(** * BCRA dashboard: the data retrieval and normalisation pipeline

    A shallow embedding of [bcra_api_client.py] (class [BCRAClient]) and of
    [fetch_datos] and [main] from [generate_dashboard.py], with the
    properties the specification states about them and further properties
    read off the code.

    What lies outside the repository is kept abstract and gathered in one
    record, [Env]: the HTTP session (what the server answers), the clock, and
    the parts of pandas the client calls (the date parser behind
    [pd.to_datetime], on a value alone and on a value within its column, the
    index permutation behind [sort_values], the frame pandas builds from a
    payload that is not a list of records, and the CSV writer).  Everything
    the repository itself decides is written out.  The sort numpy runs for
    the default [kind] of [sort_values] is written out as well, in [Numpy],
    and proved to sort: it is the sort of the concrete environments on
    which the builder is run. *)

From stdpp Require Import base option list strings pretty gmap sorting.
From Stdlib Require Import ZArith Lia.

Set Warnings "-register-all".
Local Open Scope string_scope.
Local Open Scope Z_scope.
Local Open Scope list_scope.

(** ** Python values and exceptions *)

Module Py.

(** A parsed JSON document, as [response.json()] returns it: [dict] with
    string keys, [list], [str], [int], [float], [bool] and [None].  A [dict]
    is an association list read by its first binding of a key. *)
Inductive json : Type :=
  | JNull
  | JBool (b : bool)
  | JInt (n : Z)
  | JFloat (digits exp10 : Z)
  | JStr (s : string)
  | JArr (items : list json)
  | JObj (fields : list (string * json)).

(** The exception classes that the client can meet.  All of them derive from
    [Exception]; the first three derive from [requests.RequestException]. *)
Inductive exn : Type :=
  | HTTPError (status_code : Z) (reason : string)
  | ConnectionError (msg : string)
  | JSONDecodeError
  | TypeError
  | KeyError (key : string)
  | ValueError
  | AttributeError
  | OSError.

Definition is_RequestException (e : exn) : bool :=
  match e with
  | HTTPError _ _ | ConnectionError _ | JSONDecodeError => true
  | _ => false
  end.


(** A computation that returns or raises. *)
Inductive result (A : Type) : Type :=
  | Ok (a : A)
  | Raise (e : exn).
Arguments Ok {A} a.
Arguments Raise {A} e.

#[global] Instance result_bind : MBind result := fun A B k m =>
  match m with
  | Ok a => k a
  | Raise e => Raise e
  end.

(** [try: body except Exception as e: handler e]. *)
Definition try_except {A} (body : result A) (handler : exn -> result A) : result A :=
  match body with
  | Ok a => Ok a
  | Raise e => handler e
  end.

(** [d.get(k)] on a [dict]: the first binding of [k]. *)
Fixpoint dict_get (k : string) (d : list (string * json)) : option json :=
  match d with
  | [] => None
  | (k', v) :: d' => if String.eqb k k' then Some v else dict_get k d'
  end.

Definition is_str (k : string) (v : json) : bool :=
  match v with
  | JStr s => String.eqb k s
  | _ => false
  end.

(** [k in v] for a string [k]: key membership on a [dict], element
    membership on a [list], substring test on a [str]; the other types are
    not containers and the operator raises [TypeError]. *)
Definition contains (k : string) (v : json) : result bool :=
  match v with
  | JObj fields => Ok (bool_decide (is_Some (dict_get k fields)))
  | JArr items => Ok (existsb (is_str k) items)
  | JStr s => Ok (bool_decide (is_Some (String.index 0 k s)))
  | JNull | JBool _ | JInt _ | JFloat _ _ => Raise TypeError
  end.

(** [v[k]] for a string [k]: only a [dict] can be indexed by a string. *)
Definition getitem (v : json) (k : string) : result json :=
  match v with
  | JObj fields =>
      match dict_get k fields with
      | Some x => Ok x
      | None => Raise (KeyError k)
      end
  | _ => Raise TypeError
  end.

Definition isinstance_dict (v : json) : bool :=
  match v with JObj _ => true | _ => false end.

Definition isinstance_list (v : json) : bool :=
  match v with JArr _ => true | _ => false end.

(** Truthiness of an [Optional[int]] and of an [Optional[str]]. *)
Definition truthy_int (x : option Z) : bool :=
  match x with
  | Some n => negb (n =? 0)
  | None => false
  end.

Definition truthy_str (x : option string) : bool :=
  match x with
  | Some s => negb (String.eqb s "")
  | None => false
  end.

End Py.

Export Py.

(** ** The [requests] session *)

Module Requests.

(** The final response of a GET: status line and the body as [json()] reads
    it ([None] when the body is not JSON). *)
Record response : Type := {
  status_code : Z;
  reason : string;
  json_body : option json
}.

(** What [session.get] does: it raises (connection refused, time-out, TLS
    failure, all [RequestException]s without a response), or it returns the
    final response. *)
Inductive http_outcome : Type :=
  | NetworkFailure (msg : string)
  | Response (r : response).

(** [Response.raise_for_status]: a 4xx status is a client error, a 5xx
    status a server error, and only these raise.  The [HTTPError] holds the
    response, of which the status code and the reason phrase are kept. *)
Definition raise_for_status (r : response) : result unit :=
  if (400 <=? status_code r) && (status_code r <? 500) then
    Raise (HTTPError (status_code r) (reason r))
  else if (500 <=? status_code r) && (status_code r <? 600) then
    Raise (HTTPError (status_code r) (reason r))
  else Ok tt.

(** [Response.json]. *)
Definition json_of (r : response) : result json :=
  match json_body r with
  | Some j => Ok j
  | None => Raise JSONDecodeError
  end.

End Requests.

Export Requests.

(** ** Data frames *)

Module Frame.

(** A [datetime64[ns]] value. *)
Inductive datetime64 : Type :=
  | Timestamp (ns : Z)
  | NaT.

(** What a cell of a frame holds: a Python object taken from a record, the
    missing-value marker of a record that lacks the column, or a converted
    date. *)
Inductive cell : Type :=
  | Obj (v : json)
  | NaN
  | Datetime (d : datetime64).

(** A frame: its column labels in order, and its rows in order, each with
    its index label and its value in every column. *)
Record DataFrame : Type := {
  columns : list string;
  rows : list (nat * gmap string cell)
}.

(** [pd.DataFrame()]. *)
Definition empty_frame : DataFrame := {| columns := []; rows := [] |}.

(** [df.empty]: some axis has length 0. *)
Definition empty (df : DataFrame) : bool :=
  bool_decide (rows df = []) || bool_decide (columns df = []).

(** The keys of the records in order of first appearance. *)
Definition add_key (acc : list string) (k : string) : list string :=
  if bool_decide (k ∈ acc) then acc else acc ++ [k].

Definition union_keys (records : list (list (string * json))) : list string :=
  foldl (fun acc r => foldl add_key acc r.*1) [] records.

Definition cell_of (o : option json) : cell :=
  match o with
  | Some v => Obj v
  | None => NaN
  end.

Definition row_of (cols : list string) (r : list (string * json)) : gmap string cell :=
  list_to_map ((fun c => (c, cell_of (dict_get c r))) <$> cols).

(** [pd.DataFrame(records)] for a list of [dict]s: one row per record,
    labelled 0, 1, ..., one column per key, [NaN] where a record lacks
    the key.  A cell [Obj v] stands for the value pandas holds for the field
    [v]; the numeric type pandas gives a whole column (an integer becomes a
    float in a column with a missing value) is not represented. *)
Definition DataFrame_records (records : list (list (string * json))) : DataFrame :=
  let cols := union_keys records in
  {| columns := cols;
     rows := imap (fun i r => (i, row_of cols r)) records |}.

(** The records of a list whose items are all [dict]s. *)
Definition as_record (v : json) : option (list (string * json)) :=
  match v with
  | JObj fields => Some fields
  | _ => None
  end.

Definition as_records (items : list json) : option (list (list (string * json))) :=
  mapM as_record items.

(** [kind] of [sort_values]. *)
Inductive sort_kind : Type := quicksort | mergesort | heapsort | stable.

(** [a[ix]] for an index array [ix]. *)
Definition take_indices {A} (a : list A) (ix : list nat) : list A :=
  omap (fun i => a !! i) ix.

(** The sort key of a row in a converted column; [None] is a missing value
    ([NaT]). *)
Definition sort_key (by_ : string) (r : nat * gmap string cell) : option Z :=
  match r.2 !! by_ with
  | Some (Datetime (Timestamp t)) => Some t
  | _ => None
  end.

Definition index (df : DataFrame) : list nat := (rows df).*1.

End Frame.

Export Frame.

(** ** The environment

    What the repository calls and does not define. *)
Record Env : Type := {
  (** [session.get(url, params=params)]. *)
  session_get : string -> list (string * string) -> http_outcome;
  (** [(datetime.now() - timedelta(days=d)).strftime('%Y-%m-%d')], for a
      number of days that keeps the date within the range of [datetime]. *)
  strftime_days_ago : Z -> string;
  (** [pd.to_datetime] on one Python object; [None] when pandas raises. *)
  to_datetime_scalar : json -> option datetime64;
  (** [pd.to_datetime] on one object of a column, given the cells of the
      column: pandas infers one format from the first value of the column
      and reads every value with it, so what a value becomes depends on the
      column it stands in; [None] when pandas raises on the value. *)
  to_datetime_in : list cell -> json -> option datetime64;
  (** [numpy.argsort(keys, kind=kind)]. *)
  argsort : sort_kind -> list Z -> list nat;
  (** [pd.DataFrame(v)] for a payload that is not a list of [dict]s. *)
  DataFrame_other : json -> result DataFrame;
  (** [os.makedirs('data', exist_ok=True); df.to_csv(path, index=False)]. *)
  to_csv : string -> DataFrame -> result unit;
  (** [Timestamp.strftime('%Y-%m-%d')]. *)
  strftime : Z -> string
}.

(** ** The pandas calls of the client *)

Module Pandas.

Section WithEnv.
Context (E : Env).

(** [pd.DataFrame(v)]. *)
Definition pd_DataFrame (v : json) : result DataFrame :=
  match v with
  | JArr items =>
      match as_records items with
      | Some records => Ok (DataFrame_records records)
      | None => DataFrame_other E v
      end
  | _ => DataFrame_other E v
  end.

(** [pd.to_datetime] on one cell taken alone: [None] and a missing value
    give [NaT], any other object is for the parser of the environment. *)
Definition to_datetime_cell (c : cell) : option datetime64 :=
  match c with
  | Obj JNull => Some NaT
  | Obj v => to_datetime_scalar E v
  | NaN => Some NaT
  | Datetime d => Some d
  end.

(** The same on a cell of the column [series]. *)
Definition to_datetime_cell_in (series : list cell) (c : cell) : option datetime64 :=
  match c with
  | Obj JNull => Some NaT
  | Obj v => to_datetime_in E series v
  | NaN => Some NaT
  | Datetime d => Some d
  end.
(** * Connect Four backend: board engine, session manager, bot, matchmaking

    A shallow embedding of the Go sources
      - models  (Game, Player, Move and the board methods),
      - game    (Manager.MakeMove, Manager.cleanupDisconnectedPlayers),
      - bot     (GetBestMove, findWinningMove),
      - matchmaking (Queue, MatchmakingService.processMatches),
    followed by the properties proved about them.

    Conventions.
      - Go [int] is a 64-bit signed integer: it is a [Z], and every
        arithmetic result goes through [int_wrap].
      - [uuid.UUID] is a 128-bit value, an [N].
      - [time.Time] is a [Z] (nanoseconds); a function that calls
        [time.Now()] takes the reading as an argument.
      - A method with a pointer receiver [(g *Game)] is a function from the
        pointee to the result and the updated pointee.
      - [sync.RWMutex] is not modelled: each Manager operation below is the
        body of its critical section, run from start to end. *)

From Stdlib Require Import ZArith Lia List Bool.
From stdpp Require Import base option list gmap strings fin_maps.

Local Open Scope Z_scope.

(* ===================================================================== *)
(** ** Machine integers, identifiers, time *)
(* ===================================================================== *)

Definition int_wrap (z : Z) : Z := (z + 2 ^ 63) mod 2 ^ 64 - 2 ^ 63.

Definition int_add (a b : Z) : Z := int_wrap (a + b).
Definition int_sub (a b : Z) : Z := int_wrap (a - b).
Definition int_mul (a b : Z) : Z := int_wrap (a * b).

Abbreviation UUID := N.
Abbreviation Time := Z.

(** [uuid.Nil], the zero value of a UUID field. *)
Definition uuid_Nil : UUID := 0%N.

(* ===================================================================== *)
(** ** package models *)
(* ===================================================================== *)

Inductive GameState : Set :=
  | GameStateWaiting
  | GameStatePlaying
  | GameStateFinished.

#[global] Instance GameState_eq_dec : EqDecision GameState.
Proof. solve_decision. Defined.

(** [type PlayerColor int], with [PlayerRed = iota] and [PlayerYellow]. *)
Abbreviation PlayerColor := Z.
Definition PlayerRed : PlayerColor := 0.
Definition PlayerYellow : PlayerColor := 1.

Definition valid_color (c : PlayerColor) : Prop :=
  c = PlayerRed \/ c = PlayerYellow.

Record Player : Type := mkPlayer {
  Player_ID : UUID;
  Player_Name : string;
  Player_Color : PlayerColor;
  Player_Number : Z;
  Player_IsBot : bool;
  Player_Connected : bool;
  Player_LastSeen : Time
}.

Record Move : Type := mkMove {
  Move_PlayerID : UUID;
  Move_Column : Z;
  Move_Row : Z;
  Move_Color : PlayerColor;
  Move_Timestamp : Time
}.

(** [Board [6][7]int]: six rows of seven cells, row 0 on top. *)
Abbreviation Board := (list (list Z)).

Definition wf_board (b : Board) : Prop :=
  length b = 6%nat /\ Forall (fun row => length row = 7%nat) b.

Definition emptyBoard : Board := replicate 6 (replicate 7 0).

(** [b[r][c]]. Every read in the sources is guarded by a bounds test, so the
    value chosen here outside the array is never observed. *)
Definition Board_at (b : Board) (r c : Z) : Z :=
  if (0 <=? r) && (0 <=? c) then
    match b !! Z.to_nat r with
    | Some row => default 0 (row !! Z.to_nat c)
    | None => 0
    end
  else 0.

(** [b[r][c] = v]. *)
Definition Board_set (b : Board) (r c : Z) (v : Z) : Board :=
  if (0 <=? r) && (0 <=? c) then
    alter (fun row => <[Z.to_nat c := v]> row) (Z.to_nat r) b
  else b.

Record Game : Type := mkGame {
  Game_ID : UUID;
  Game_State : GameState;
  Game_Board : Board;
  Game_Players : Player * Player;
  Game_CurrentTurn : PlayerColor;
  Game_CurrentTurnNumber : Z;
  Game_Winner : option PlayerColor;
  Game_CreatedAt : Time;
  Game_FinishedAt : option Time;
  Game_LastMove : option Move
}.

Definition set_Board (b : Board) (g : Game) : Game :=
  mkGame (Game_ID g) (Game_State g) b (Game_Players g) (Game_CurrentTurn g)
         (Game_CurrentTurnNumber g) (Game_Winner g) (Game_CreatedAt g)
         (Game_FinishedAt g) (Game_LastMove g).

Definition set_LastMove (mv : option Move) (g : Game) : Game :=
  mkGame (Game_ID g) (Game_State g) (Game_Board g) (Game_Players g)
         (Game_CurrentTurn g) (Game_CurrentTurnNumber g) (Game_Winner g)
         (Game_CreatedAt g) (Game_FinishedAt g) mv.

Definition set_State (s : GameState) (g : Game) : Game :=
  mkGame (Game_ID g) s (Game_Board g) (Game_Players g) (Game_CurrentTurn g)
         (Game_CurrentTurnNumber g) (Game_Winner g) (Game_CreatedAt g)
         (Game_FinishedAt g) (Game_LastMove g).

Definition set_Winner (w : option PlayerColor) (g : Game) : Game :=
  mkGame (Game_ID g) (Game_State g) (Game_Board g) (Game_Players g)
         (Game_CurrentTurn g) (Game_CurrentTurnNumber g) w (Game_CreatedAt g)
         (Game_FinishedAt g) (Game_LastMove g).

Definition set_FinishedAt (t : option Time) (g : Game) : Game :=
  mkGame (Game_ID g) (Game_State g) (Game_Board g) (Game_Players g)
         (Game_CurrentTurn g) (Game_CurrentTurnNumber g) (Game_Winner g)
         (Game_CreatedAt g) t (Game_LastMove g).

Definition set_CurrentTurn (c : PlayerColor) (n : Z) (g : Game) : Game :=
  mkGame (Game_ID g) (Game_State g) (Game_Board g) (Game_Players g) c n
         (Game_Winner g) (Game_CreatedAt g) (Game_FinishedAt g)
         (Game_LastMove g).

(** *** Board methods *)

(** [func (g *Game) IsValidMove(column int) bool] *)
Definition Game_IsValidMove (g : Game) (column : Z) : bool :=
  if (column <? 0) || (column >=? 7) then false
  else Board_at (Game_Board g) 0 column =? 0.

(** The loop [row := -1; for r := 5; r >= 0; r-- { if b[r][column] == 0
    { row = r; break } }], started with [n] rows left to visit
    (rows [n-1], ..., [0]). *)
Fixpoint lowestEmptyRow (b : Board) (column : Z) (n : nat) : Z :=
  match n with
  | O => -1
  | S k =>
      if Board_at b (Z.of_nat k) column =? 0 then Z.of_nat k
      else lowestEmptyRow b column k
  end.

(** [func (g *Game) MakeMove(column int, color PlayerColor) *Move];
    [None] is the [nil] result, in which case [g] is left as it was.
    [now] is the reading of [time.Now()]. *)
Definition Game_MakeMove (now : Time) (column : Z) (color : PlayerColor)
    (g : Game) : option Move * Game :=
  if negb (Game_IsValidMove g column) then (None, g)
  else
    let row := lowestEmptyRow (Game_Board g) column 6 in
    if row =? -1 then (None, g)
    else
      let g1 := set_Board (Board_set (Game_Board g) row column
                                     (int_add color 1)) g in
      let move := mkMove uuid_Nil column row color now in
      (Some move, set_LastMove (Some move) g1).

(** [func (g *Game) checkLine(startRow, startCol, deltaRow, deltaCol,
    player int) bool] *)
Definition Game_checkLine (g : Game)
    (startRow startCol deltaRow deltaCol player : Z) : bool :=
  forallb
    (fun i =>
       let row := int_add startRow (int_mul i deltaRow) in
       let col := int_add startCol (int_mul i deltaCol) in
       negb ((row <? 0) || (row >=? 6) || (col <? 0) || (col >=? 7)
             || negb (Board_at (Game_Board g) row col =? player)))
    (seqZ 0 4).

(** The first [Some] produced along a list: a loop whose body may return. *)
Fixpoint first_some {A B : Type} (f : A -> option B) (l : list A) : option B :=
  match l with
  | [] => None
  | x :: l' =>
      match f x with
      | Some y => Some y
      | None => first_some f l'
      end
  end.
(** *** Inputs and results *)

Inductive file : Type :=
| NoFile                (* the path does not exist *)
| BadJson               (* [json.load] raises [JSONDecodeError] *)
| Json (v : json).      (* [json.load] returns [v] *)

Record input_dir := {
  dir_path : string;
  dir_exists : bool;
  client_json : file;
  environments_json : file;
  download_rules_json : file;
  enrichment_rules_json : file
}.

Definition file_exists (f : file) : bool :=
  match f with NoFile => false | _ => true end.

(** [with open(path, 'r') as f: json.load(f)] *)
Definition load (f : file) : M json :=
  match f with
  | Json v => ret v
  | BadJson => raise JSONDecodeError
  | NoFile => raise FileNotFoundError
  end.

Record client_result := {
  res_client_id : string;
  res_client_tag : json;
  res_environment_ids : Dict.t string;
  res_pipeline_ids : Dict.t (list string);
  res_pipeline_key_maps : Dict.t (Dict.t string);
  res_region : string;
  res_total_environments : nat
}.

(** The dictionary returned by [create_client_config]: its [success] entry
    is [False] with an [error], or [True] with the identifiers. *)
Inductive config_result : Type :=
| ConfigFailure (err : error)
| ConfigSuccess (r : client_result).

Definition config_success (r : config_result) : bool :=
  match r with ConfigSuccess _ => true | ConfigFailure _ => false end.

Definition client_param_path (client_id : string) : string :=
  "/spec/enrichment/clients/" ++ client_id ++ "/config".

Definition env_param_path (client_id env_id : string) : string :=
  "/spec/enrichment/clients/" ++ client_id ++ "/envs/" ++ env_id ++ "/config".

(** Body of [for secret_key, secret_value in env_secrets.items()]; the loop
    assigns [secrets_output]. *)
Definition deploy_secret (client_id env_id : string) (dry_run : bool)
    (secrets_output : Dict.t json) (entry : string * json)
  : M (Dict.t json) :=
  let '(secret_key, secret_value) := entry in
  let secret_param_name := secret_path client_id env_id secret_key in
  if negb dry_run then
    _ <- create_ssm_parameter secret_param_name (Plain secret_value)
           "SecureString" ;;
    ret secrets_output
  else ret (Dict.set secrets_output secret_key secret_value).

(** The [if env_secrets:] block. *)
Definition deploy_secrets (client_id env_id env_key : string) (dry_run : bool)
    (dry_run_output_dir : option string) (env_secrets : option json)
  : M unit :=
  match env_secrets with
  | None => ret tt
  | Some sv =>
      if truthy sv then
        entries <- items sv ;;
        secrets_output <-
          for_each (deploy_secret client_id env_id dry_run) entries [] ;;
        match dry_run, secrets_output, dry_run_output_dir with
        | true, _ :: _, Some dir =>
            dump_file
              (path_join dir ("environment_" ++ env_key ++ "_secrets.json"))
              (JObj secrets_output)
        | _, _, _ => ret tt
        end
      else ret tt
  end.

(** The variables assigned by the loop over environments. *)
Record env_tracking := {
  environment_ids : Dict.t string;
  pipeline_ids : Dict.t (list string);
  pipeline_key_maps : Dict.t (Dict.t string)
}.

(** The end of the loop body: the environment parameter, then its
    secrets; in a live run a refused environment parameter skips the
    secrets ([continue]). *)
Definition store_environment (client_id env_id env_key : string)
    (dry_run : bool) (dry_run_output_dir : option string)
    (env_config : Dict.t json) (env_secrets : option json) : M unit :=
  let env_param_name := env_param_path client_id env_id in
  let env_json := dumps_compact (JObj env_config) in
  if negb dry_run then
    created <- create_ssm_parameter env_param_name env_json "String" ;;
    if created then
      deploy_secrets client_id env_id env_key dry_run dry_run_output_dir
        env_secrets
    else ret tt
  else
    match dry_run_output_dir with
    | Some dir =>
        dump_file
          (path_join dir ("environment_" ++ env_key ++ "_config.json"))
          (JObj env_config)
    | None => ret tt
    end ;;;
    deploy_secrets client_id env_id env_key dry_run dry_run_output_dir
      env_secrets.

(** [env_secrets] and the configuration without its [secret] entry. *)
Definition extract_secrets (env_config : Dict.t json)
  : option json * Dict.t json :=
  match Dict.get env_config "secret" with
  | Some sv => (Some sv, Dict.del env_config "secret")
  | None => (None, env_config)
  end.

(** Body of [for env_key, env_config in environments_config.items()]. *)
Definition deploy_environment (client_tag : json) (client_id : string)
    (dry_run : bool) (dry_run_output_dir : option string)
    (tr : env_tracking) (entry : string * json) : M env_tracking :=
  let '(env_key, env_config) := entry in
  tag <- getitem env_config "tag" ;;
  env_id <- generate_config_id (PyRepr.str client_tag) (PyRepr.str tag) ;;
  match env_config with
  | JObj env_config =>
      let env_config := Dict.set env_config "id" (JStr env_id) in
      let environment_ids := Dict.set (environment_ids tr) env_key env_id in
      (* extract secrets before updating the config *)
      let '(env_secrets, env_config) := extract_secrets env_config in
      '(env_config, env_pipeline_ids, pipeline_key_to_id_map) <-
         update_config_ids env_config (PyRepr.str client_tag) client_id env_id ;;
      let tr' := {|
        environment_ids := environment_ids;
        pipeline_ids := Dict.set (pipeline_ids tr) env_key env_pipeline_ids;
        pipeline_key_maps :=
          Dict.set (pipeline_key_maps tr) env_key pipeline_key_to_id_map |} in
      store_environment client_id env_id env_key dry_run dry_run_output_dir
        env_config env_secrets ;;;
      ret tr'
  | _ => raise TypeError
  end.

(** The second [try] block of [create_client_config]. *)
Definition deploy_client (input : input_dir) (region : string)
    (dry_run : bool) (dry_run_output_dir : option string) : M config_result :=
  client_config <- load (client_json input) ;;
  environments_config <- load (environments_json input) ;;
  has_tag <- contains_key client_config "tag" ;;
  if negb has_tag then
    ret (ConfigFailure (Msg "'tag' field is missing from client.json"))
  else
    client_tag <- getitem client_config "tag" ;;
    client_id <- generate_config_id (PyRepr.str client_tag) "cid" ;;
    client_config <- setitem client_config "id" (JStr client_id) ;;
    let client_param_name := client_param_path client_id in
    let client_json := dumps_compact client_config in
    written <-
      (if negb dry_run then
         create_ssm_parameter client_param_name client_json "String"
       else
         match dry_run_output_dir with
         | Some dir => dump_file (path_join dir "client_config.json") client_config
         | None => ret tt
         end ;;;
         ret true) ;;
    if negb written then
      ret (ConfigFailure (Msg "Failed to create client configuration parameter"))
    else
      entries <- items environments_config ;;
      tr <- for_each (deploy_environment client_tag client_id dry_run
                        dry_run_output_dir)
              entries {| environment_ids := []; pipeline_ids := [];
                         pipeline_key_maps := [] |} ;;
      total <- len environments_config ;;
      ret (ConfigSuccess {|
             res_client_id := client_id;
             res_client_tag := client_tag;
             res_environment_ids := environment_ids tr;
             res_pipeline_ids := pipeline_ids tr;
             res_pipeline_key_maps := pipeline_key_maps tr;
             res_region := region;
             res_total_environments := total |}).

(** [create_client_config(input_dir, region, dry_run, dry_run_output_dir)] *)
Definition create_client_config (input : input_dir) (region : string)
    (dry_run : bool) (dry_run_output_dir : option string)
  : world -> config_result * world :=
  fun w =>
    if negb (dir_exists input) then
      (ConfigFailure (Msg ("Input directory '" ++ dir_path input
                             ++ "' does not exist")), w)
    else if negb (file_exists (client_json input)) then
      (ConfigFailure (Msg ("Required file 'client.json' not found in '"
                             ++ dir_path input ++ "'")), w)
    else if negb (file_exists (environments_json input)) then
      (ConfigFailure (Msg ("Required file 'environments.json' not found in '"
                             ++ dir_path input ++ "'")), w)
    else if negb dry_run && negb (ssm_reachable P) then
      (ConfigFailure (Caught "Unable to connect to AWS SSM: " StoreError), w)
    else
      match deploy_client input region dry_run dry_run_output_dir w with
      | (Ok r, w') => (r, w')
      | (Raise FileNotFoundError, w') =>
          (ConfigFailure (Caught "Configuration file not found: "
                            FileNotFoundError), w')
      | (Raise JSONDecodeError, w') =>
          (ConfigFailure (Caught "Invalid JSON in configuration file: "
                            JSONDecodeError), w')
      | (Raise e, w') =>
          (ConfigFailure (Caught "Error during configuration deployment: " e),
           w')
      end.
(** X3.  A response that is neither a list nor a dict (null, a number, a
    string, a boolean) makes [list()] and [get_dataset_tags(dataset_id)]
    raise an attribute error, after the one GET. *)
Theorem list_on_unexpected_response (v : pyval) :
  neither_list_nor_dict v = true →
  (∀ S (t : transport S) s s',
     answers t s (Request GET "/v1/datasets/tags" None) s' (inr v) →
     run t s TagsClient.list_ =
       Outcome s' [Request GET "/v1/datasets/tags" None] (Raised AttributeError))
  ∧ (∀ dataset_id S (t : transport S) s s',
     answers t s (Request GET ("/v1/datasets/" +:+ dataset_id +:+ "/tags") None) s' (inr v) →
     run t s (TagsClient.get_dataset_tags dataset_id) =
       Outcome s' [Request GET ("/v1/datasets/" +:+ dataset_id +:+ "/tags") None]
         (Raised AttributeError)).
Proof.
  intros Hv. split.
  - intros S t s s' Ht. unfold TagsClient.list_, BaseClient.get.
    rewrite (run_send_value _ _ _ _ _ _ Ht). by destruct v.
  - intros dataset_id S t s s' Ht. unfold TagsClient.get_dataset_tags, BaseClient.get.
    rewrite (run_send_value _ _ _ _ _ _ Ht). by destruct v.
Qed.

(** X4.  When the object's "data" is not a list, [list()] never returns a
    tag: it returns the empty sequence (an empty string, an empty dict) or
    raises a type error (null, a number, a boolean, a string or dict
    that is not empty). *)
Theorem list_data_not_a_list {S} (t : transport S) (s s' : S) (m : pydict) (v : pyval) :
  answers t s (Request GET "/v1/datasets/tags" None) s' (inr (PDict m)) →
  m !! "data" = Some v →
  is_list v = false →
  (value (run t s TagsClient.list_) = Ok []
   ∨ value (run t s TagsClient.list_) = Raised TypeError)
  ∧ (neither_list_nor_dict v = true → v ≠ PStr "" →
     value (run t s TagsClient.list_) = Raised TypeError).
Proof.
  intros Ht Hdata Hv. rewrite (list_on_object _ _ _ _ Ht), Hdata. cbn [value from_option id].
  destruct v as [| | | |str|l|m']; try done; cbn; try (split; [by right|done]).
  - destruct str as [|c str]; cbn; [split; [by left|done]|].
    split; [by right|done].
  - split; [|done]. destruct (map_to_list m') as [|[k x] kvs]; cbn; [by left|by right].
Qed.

→ Your instructions
All lines from the opening of the material through the line that contains "[Exception]; the first" are to be printed exactly, with no others.

→ Response
(** * BCRA dashboard: the data retrieval and normalisation pipeline

    A shallow embedding of [bcra_api_client.py] (class [BCRAClient]) and of
    [fetch_datos] and [main] from [generate_dashboard.py], with the
    properties the specification states about them and further properties
    read off the code.

    What lies outside the repository is kept abstract and gathered in one
    record, [Env]: the HTTP session (what the server answers), the clock, and
    the parts of pandas the client calls (the date parser behind
    [pd.to_datetime], on a value alone and on a value within its column, the
    index permutation behind [sort_values], the frame pandas builds from a
    payload that is not a list of records, and the CSV writer).  Everything
    the repository itself decides is written out.  The sort numpy runs for
    the default [kind] of [sort_values] is written out as well, in [Numpy],
    and proved to sort: it is the sort of the concrete environments on
    which the builder is run. *)

From stdpp Require Import base option list strings pretty gmap sorting.
From Stdlib Require Import ZArith Lia.

Set Warnings "-register-all".
Local Open Scope string_scope.
Local Open Scope Z_scope.
Local Open Scope list_scope.

(** ** Python values and exceptions *)

Module Py.

(** A parsed JSON document, as [response.json()] returns it: [dict] with
    string keys, [list], [str], [int], [float], [bool] and [None].  A [dict]
    is an association list read by its first binding of a key. *)
Inductive json : Type :=
  | JNull
  | JBool (b : bool)
  | JInt (n : Z)
  | JFloat (digits exp10 : Z)
  | JStr (s : string)
  | JArr (items : list json)
  | JObj (fields : list (string * json)).

(** The exception classes that the client can meet.  All of them derive from
    [Exception]; the first three derive from [requests.RequestException]. *)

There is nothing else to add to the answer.